Vivere alla polinesiana e credere nei valori ancestrali a contatto con la natura non è qualcosa che si fa tanto per dire: alle parole deve seguire l’azione, e infatti i polinesiani sono inclini al movimento.
Per questo, per riportare l’attenzione sul nuoto, venerdì 30 luglio la mia amica Maire Bopp Dupont si è cimentata in una lunga nuotata, da Mo’orea, l’isola dove abita, alla vicina Tahiti. Vicina sì, ma pur sempre a 12 km nel tratto più breve, in pieno oceano, fra onde e correnti.
Sveglia alle 5, quando ancora fa buio; poi, dopo una rapida colazione, siamo saliti sulle due barche appoggio, indispensabili per realizzare la traversata in sicurezza, Maire è partita dal marae che si trova vicino alla sua abitazione, insieme alla figlia sedicenne Tapairu, per nuotare con lei fino al canale d’uscita dalla laguna in aperto oceano.
Appena saliti in barca siamo stati salutati dal soffio di una balena, contenti di avere il “supporto” di questo grande mammifero.
Per motivi di sicurezza Maire ha superato il canale in barca (si può facilmente essere risucchiati dalle onde in questo tratto di mare molto agitato), poi è scesa in acqua per realizzare il suo sogno con grande tenacia.
Non è stata un’impresa facile. Appena fuori dalla barriera corallina, la donna ha dovuto affrontare onde altre tre metri con la corrente che la sospingeva indietro, tanto che in alcuni momenti ha avuto l’impressione di non avanzare di un millimetro. E poi al largo, nell’immensità dell’oceano a perdita d’occhio, senza mai uscire dall’acqua, fermandosi solo per bere e mangiare qualche banana seccata al sole, cibo altamente energetico. Dopo la metà del percorso, l’incontro con i delfini che, schivi come sono, si sono fatti appena notare.
Verso le 16 siamo stati raggiunti da un motoscafo rosso con a bordo Teamo, fratello di Maire, che stava perlustrando il braccio di mare vicino all’arrivo sin dalle 13, in attesa della sorella.
Normalmente la distanza fra le due isole si copre in 5 o 6 ore. Maire è restata in acqua per 9 ore e mezza, fino alle 17 quando Huukena Isma, il suo allenatore marchesiano che ha un rapporto speciale con l’oceano, l’ha fatta salire in barca poco prima che calasse la notte, a tragitto quasi ultimato.
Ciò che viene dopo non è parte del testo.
(* ===== verification/IoEventRef.v ===== *)
(** * An [IoEvent] refines a future of one operation

    A client of an event may see it as a future whose polls are atomic: it is
    pending until it has been told that its operation is over, wakes its task
    once, and is then ready once, with the outcome if it is polled with a
    handle.  Here is that future, and the
    proof that whatever an event does, in any interleaving, is something the
    future does. *)

From S2P Require Import Prelude Prog Extern Win32 Socket.
From S2P Require Import IoState IoCells IoEvent IoEventSys IoEventThm IoEventEx.

(** ** The future *)

Abbreviation result := (io_result unit).

Inductive stage :=
| New                  (* not polled yet *)
| Waiting              (* the operation is in flight *)
| Over (r : result)    (* it is over *)
| Told (r : result)    (* and the future knows *)
| Done.                (* the future has yielded *)

Record future := {
  f_stage : stage;
  f_subscribed : bool;              (* the task is to be woken *)
  f_outcome : option result;
  f_polls : list (Poll result);
  f_wakes : nat;
}.

Inductive flabel :=
| APoll (p : Poll result)    (* a poll that returns [p] *)
| AEnd (r : result)          (* the operation ends *)
| ATell                      (* the future is told *)
| AWake.                     (* the task is woken *)

Section future.
(** Without a handle the future does not know how the operation ended. *)
Context (ohandle : option HANDLE).

Definition yields (r : result) : result := match ohandle with Some _ => r | None => Ok tt end.

Definition polled (p : Poll result) (s : future) (st : stage) (sub : bool) (o : option result) : future :=
  {| f_stage := st; f_subscribed := sub; f_outcome := o; f_polls := f_polls s ++ [p]; f_wakes := f_wakes s |}.

Definition future_step (l : flabel) (s : future) : option future :=
  match l, f_stage s with
  | APoll Pending, New => Some (polled Pending s Waiting true None)
  | APoll (Ready r), New => Some (polled (Ready r) s Done false (Some r))
  | APoll Pending, (Waiting | Over _) => Some (polled Pending s (f_stage s) true (f_outcome s))
  | APoll (Ready r'), Told r =>
      if decide (r' = yields r) then Some (polled (Ready r') s Done (f_subscribed s) (f_outcome s)) else None
  | AEnd r, Waiting =>
      Some {| f_stage := Over r; f_subscribed := f_subscribed s; f_outcome := Some r;
              f_polls := f_polls s; f_wakes := f_wakes s |}
  | ATell, Over r =>
      Some {| f_stage := Told r; f_subscribed := f_subscribed s; f_outcome := f_outcome s;
              f_polls := f_polls s; f_wakes := f_wakes s |}
  | AWake, (Told _ | Done) =>
      if f_subscribed s then
        Some {| f_stage := f_stage s; f_subscribed := false; f_outcome := f_outcome s;
                f_polls := f_polls s; f_wakes := S (f_wakes s) |}
      else None
  | _, _ => None
  end.
(* ===== verification/IoEventDrop.v ===== *)
(** * Dropping an [IoEvent]

    The event of [IoEventSys] with its drop: the future that owns it is
    dropped between two polls (it has returned, or is given up), the drop
    waits for the operation, closes the wait and the event, and the memory
    is free.  Callbacks that run go on, and nothing keeps the system from
    starting another one, before or after the wait is closed: the drop only
    calls [CloseThreadpoolWait], it neither disarms the wait nor waits for
    its callbacks. *)

From S2P Require Import Prelude Prog Extern Win32 Socket.
From S2P Require Import IoState IoCells IoEvent IoEventSys IoEventThm IoEventEx.

(** ** The transition system *)

Record dconfig (W waker : Type) := {
  d_event : econfig W waker;
  d_drop : option (prog (hact waker) hans unit);   (* the drop, once it has begun *)
  d_closed : list win32;                           (* what it has closed *)
}.
Arguments d_event {W waker} _.
Arguments d_drop {W waker} _.
Arguments d_closed {W waker} _.
Arguments Build_dconfig {W waker} _ _ _.

Inductive dlabel :=
| DEvent (l : elabel)   (* a move of the event's own system *)
| DDrop                 (* the owner drops the event *)
| DStep.                (* one action of the drop *)

Section system.
Context {W waker : Type} `{!AtomicWaker W waker}.
Context (kind : ekind) (self : IoEvent) (ohandle : option HANDLE) (w : waker).
Abbreviation dconfig := (dconfig W waker).

(** The closing calls, next to the calls of the event. *)
Definition close_answer (c : win32) : option (win32_ans c) :=
  match c return option (win32_ans c) with
  | CloseThreadpoolWait _ => Some tt
  | CloseHandle _ => Some 1
  | _ => None
  end.
Definition dsys_step (c : win32) (x : eanswer) (k : ekernel * list win32) :
    option (win32_ans c * (ekernel * list win32)) :=
  match close_answer c with
  | Some r => Some (r, (k.1, k.2 ++ [c]))
  | None => '(r, k') ← esys_step kind c x k.1; Some (r, (k', k.2))
  end.

(** The owner does not poll an event it has begun to drop; every move of the
    system and of the pool stays possible. *)
Definition enabled (l : elabel) (d : dconfig) : bool :=
  match l with
  | EBegin => match d_drop d with None => true | Some _ => false end
  | _ => true
  end.

Definition drop_step (l : dlabel) (d : dconfig) : option dconfig :=
  match l with
  | DEvent l =>
      if enabled l d then
        c ← event_step kind self ohandle w l (d_event d);
        Some (Build_dconfig c (d_drop d) (d_closed d))
      else None
  | DDrop =>
      match ewho (d_event d), d_drop d with
      | EIdle, None => Some (Build_dconfig (d_event d) (Some (drop self)) (d_closed d))
      | _, _ => None
      end
  | DStep =>
      p ← d_drop d;
      let c := d_event d in
      '(p', (cs, (k, closed))) ← tstep (cells_step dsys_step) EDefault p (ecl c, (ekn c, d_closed d));
      Some (Build_dconfig (Build_econfig cs k (ewho c) (ecallbacks c) (ehistory c)) (Some p') closed)
  end.

#[export] Instance drop_lts : LTS dlabel dconfig := {
  linit := Build_dconfig estart_config None [];
  lstep := drop_step;
}.
Definition drop_exec (ls : list dlabel) : option dconfig :=
  exec (H := drop_lts) ls (linit (LTS := drop_lts)).
End system.

(** ** Program counters of the drop *)

Section drop.
Context {W waker : Type} `{AtomicWakerLaws W waker}.
Context (kind : ekind) (self : IoEvent) (ohandle : option HANDLE) (w : waker).
Abbreviation dconfig := (dconfig W waker).
Abbreviation prog := (prog (hact waker) hans).
#[local] Instance dlts : LTS dlabel dconfig := drop_lts kind self ohandle w.
Implicit Types (d : dconfig) (c : econfig W waker).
Mancavano 2 chilometri che, per non lasciare l’impresa incompiuta, Maire ha terminato il giorno successivo.
Maire è una persona speciale. Questa non è che la sua ultima sfida, dopo tante sostenute nella sua vita; come quella contro l’aids che l’ha colpita una ventina di anni fa ma non ha fermato la sua esuberanza, anzi, l’ha spinta a occuparsi delle discriminazioni legate alla malattia, tanto da diventare un simbolo qui nel Pacifico. Ha svolto e continua a svolgere azioni nel mondo intero, fino in Sudafrica, con partner d’eccezione come Nelson Mandela e Clinton.
Attualmente Maire è insegnante di lettere alle scuole medie e, quando insegna la letteratura francese, lo fa parlando in reo Mā’ohi, la bella lingua polinesiana, per battersi contro l’esiguità delle ore di reo in programma, appena tre a settimana.
Atira i te ‘ohi noa
Atira i te ha’avi’ivi’i
E aroha rā i te moana
e tātarahapa haeha’a rā
‘Ia ora te mana moana
‘Ia mana te ora moana
‘Ua ora ïo tātou pouroa
Il mio nuoto è un canto
In onore dell’oceano
Per i suoi benefici
Il mio nuoto è una preghiera
Per domandare perdono
Dei nostri eccessi
Sia vita all’energia dell’oceano
Sia energia alla vita dell’oceano
Che scenda la vita intorno a noi
Questo Maire ha fatto stampare sulla maglia azzurra che abbiamo indossato, per far capire che la sua nuotata non è soltanto un’azione sportiva, ma ha un significato ben più profondo.